(** The generator never looks ahead: what [k] turns deliver, and the world
    they leave, depend on the first [k] models only.  Two adapters whose
    model collections start with the same [k] models deliver the same first
    [k] predictions. *)
Theorem predict_prefix_only
        (σ1 σ2 : state) (mv1 mv2 : pyval) (ms1 ms2 : list pyval)
        (X y : pyval) (k : nat) :
  obj σ1 !! "models" = Some mv1 ->
  py_iter mv1 = Ok ms1 ->
  obj σ2 !! "models" = Some mv2 ->
  py_iter mv2 = Ok ms2 ->
  world σ1 = world σ2 ->
  take k ms1 = take k ms2 ->
  (iterate k (predict X y) σ1).1.1.1 = (iterate k (predict X y) σ2).1.1.1 /\
  world (iterate k (predict X y) σ1).2 = world (iterate k (predict X y) σ2).2.
Proof.
  intros Hm1 Hi1 Hm2 Hi2 Hworld Htake.
  destruct (cross_validate_each (take k ms1) X y (world σ1))
    as [[vs err] w'] eqn:Hcv.
  destruct (iterate_created_prefix σ1 mv1 ms1 X y k vs err w' Hm1 Hi1 Hcv)
    as [Hvs1 Hσ1].
  rewrite Htake, Hworld in Hcv.
  destruct (iterate_created_prefix σ2 mv2 ms2 X y k vs err w' Hm2 Hi2 Hcv)
    as [Hvs2 Hσ2].
  rewrite Hvs1, Hvs2, Hσ1, Hσ2. auto.
Qed.

(** ** The constructor and the operations together *)

Lemma construct_ok_state (models : pyval) (kwargs : gmap string pyval)
      (w : W) (σ : state) :
  construct models kwargs w = (Ok tt, σ) ->
  obj σ !! "models" = Some (normalize models) /\ world σ = w.
Proof.
  rewrite construct_eq.
  destruct (default_names (normalize models)); [|discriminate].
  intros [= <-]. simpl.
  rewrite lookup_insert_ne by discriminate. rewrite lookup_insert_eq. auto.
Qed.

(** Consuming [predict(X, y)] on a freshly built adapter cross-validates the
    single estimator it was built from, or each item of the collection it
    was built from, in order, at 12 folds; the keyword arguments of the
    constructor have no part in it. *)
Theorem construct_then_predict
        (models : pyval) (kwargs : gmap string pyval) (w : W) (σ : state)
        (ms : list pyval) (X y : pyval)
        (vs : list pyval) (err : option pyexc) (w' : W) (n : nat) :
  construct models kwargs w = (Ok tt, σ) ->
  py_iter (normalize models) = Ok ms ->
  cross_validate_each ms X y w = (vs, err, w') ->
  (length ms < n)%nat ->
  iterate n (predict X y) σ = (vs, ending_of err, GenClosed, set_world σ w') /\
  (isestimator models = true -> ms = [models]) /\
  (isestimator models = false -> py_iter models = Ok ms).
Proof.
  intros Hcons Hiter Hcv Hn.
  destruct (construct_ok_state _ _ _ _ Hcons) as [Hmodels Hworld].
  split; [|split].
  - destruct n as [|n]; [lia|].
    rewrite (iterate_created _ _ _ _ _ _ Hmodels Hiter).
    apply iterate_suspended; [exact Hn | now rewrite Hworld].
  - intros Hest. unfold normalize in Hiter. rewrite Hest in Hiter.
    now injection Hiter as <-.
  - intros Hest. unfold normalize in Hiter. now rewrite Hest in Hiter.
Qed.

(** On a freshly built adapter, [generate_subplots] asks the provider for as
    many surfaces as the adapter has models (one for a single estimator),
    with both axes shared, in the world the constructor was run in: the
    constructor itself has touched no collaborator. *)
Theorem construct_then_generate_subplots
        (models : pyval) (kwargs : gmap string pyval) (w : W) (σ : state)
        (ms : list pyval) (r fig axes : pyval) (w' : W) :
  construct models kwargs w = (Ok tt, σ) ->
  py_iter (normalize models) = Ok ms ->
  plt_subplots (Z.of_nat (length ms)) true true w = (Ok r, w') ->
  py_unpack2 r = Ok (fig, axes) ->
  generate_subplots σ = (Ok axes, set_world σ w') /\
  (isestimator models = true -> length ms = 1%nat).
Proof.
  intros Hcons Hiter Hcall Hpair.
  destruct (construct_ok_state _ _ _ _ Hcons) as [Hmodels Hworld].
  split.
  - rewrite <- Hworld in Hcall.
    exact (generate_subplots_returns_provider_axes
             σ _ r fig axes ms w' Hmodels Hiter Hcall Hpair).
  - intros Hest. unfold normalize in Hiter. rewrite Hest in Hiter.
    now injection Hiter as <-.
Qed.

End MultiModelMixin.

(** ** The properties at work

    The theorems above, applied to concrete adapters built with the
    capability check and the name helper of the specification, the
    instrumented world [lab0], and the providers defined at the top. *)

Lemma construct_single_estimator_witness :
  isestimator_spec svc = true /\
  get_model_name_spec svc = Ok (PyStr "SVC") /\
  (∅ : gmap string pyval) !! "names" = None /\
  exists σ,
    construct isestimator_spec get_model_name_spec svc ∅ lab0 = (Ok tt, σ) /\
    obj σ !! "models" = Some (PyList [svc]) /\
    obj σ !! "names" = Some (PyList [PyStr "SVC"]) /\
    world σ = lab0.
Proof.
  split; [reflexivity|]. split; [reflexivity|]. split; [reflexivity|].
  apply (construct_single_estimator
           isestimator_spec get_model_name_spec svc (PyStr "SVC") ∅ lab0);
    reflexivity.
Defined.
(** * ViewList (packages/base/src/viewlist.ts)

    A shallow embedding of the [ViewList] class and of the fragment of the
    JavaScript promise machinery it relies on ([Promise.resolve],
    [Promise.all], [then] and the microtask queue), followed by the
    properties of the list reconciliation it implements.

    Modelling conventions.
    - Values of type [any] are [jsval]s; [truthy] is ToBoolean, [js_or] is
      the operator [||] and [strict_eq] is [===].
    - The creation and removal hooks are code of the embedder.  They are
      represented by two oracles that map the history of hook invocations
      and the arguments of a call to its outcome.  A hook may therefore be
      stateful, may throw, and a call of a value that is not a function is
      a call that throws; a hook does not call back into the list.
    - What the removal hook throws inside the [then] callback of [update]
      rejects the promise derived by that [then], which nobody observes.
    - A promise handed out by a creation hook is an external promise
      ([HExt]), settled by the embedder ([settle]); a promise made by
      [Promise.resolve] from a plain value is fulfilled from birth
      ([HNow]). *)

From stdpp Require Import base gmap list strings.
From Stdlib Require Import ZArith.

Open Scope Z_scope.
Open Scope nat_scope.

(** ** Values *)

Inductive jsval : Type :=
| JUndefined
| JNull
| JBool (b : bool)
| JNum (z : Z)
| JNaN
| JStr (s : string)
| JRef (r : nat).

#[global] Instance jsval_eq_dec : EqDecision jsval.
Proof. solve_decision. Defined.

Definition truthy (v : jsval) : bool :=
  match v with
  | JUndefined | JNull | JNaN => false
  | JBool b => b
  | JNum z => negb (Z.eqb z 0)
  | JStr s => negb (bool_decide (s = EmptyString))
  | JRef _ => true
  end.

(** [a || b] *)
Definition js_or (a b : jsval) : jsval := if truthy a then a else b.

(** [a === b] *)
Definition strict_eq (a b : jsval) : bool :=
  match a, b with
  | JNaN, _ | _, JNaN => false
  | _, _ => bool_decide (a = b)
  end.

(** What a failing call throws, or a failing promise is rejected with. *)
Inductive exn : Type :=
| Raised (e : jsval)
| TypeError.

#[global] Instance exn_eq_dec : EqDecision exn.
Proof. solve_decision. Defined.

Inductive completion (A : Type) : Type :=
| Returned (a : A)
| Threw (e : exn).
Arguments Returned {A} a.
Arguments Threw {A} e.

(** ** Promises *)

(** The elements of [views]. *)
Inductive handle : Type :=
| HNow (k : nat) (v : jsval)
| HExt (n : nat).

#[global] Instance handle_eq_dec : EqDecision handle.
Proof. solve_decision. Defined.

Inductive settlement : Type :=
| SFul (v : jsval)
| SRej (e : exn).

(** The removal hook in effect: a value supplied by the embedder, or the
    closure [function(view) { view.remove(); }] made by [initialize]. *)
Inductive remover : Type :=
| UserRemove (f : jsval)
| DefaultRemove.

(** What [then] was given on a promise for a view:
    - [OnRemove f ctx] is [function(view) { remove.call(context, view); }]
      of [update];
    - [OnAllElement a i] is the pair of functions [Promise.all] attaches
      to its [i]-th element on behalf of the aggregate [a]. *)
Inductive reaction : Type :=
| OnRemove (f : remover) (ctx : jsval)
| OnAllElement (a : nat) (i : nat).

Inductive pstate : Type :=
| Pending (rs : list reaction)
| Settled (s : settlement).
Lemma download_loop_spec e approved tracks : forall s,
  let s' := download_loop e approved tracks s in
  exists new,
    download_log s' = download_log s ++ new /\
    map r_metadata new = firstn (List.length new) tracks /\
    (forall before r after,
        new = before ++ r :: after -> r_status r = cancelled ->
        after = [] /\ 0 < cancelled_downloads s') /\
    ctl_step (ls_controller s) (ls_controller s') /\
    (cancelled_from (ls_controller s) = None ->
     List.length new = List.length tracks) /\
    (ls_manager s', ls_consolidator s') =
      upserts (now e) new (ls_manager s, ls_consolidator s).
Proof.
  induction tracks as [|track rest IH]; intros s; cbn [download_loop].
  - exists []. rewrite app_nil_r.
    split; [reflexivity|]. split; [reflexivity|].
    split; [intros before r after H; now destruct before|].
    split; [apply ctl_step_refl|]. now split.
  - assert (Hstop : forall c, ctl_step (ls_controller s) c ->
              exists new : list download_result,
                download_log (with_controller s c) = download_log s ++ new /\
                map r_metadata new = firstn (List.length new) (track :: rest) /\
                (forall before r after,
                    new = before ++ r :: after -> r_status r = cancelled ->
                    after = [] /\ 0 < cancelled_downloads (with_controller s c)) /\
                ctl_step (ls_controller s) (ls_controller (with_controller s c)) /\
                (cancelled_from (ls_controller s) = None -> False ->
                 List.length new = List.length (track :: rest)) /\
                (ls_manager (with_controller s c),
                 ls_consolidator (with_controller s c)) =
                  upserts (now e) new (ls_manager s, ls_consolidator s)).
    { intros c Hc. exists []. cbn. rewrite app_nil_r.
      split; [reflexivity|]. split; [reflexivity|].
      split; [intros before r after H; now destruct before|].
      split; [exact Hc|]. split; [contradiction|reflexivity]. }
    step_check E1. destruct stop.
    { destruct (Hstop c) as (new & H3 & H4 & H5 & H6 & H7 & H8); [assumption|].
      exists new. split; [assumption|]. split; [assumption|].
      split; [assumption|]. split; [assumption|]. split; [|assumption].
      intros Hn. match goal with H : _ -> true = false |- _ =>
                   specialize (H Hn); discriminate H end. }
    step_check E2. destruct go; cbn [negb].
    2:{ destruct (Hstop c0) as (new & H7 & H8 & H9 & H10 & H11 & H12).
        { now apply (ctl_step_trans _ c). }
        exists new. split; [assumption|]. split; [assumption|].
        split; [assumption|]. split; [assumption|]. split; [|assumption].
        intros Hn.
        assert (Hc : cancelled_from c = None).
        { match goal with H : ctl_step (ls_controller s) c |- _ =>
            destruct H as [-> _] end. exact Hn. }
        match goal with H : cancelled_from c = None -> false = true |- _ =>
          specialize (H Hc); discriminate H end. }
    destruct (download_track_spec e approved track s c0)
      as (r & Hlog & Hmeta & Hcont & Hctl & Hnc & Hcount & Hmc).
    destruct (download_track e approved track s c0) as [s1 continue].
    cbn [fst snd] in *.
    assert (Hc0 : ctl_step (ls_controller s) c0) by now apply (ctl_step_trans _ c).
    destruct continue.
    + destruct (IH s1) as (new & H7 & H8 & H9 & H10 & H11 & H12).
      exists (r :: new). cbn [List.length firstn map].
      split; [rewrite H7, Hlog, <- app_assoc; reflexivity|].
      split; [now rewrite Hmeta, H8|].
      split.
      { intros before r' after Heq Hr'. destruct before as [|r0 before].
        - injection Heq as <- <-. apply Hcont in Hr'. discriminate Hr'.
        - injection Heq as <- Heq. now apply (H9 before r' after). }
      split; [apply (ctl_step_trans _ c0); [assumption|];
              now apply (ctl_step_trans _ (ls_controller s1))|].
      split.
      { intros Hn. f_equal. apply H11.
        destruct Hctl as [-> _]. destruct Hc0 as [-> _]. exact Hn. }
      rewrite H12. unfold upserts. cbn [fold_left fst snd].
      rewrite Hmeta, <- Hmc. reflexivity.
    + exists [r]. cbn [List.length firstn map].
      split; [assumption|]. split; [now rewrite Hmeta|].
      split.
      { intros before r' after Heq Hr'. destruct before as [|r0 before].
        - injection Heq as <- <-. split; [reflexivity|]. now apply Hcount.
        - injection Heq as _ Heq. now destruct before. }
      split; [now apply (ctl_step_trans _ c0)|].
      split.
      { intros Hn. exfalso. apply Hnc.
        - destruct Hc0 as [-> _]. exact Hn.
        - now apply Hcont. }
      unfold upserts. cbn [fold_left fst snd]. rewrite Hmeta, <- Hmc. reflexivity.
Qed.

......

_PROBLEM DETAILS_. Look above for the line holding "(** What [then]". Print it and every line after it, exactly, through the line holding "- exists []. rewrite app_nil_r.".

_PROBLEM SOLUTION_.
(** What [then] was given on a promise for a view:
    - [OnRemove f ctx] is [function(view) { remove.call(context, view); }]
      of [update];
    - [OnAllElement a i] is the pair of functions [Promise.all] attaches
      to its [i]-th element on behalf of the aggregate [a]. *)
Inductive reaction : Type :=
| OnRemove (f : remover) (ctx : jsval)
| OnAllElement (a : nat) (i : nat).

Inductive pstate : Type :=
| Pending (rs : list reaction)
| Settled (s : settlement).
Lemma download_loop_spec e approved tracks : forall s,
  let s' := download_loop e approved tracks s in
  exists new,
    download_log s' = download_log s ++ new /\
    map r_metadata new = firstn (List.length new) tracks /\
    (forall before r after,
        new = before ++ r :: after -> r_status r = cancelled ->
        after = [] /\ 0 < cancelled_downloads s') /\
    ctl_step (ls_controller s) (ls_controller s') /\
    (cancelled_from (ls_controller s) = None ->
     List.length new = List.length tracks) /\
    (ls_manager s', ls_consolidator s') =
      upserts (now e) new (ls_manager s, ls_consolidator s).
Proof.
  induction tracks as [|track rest IH]; intros s; cbn [download_loop].
  - exists []. rewrite app_nil_r.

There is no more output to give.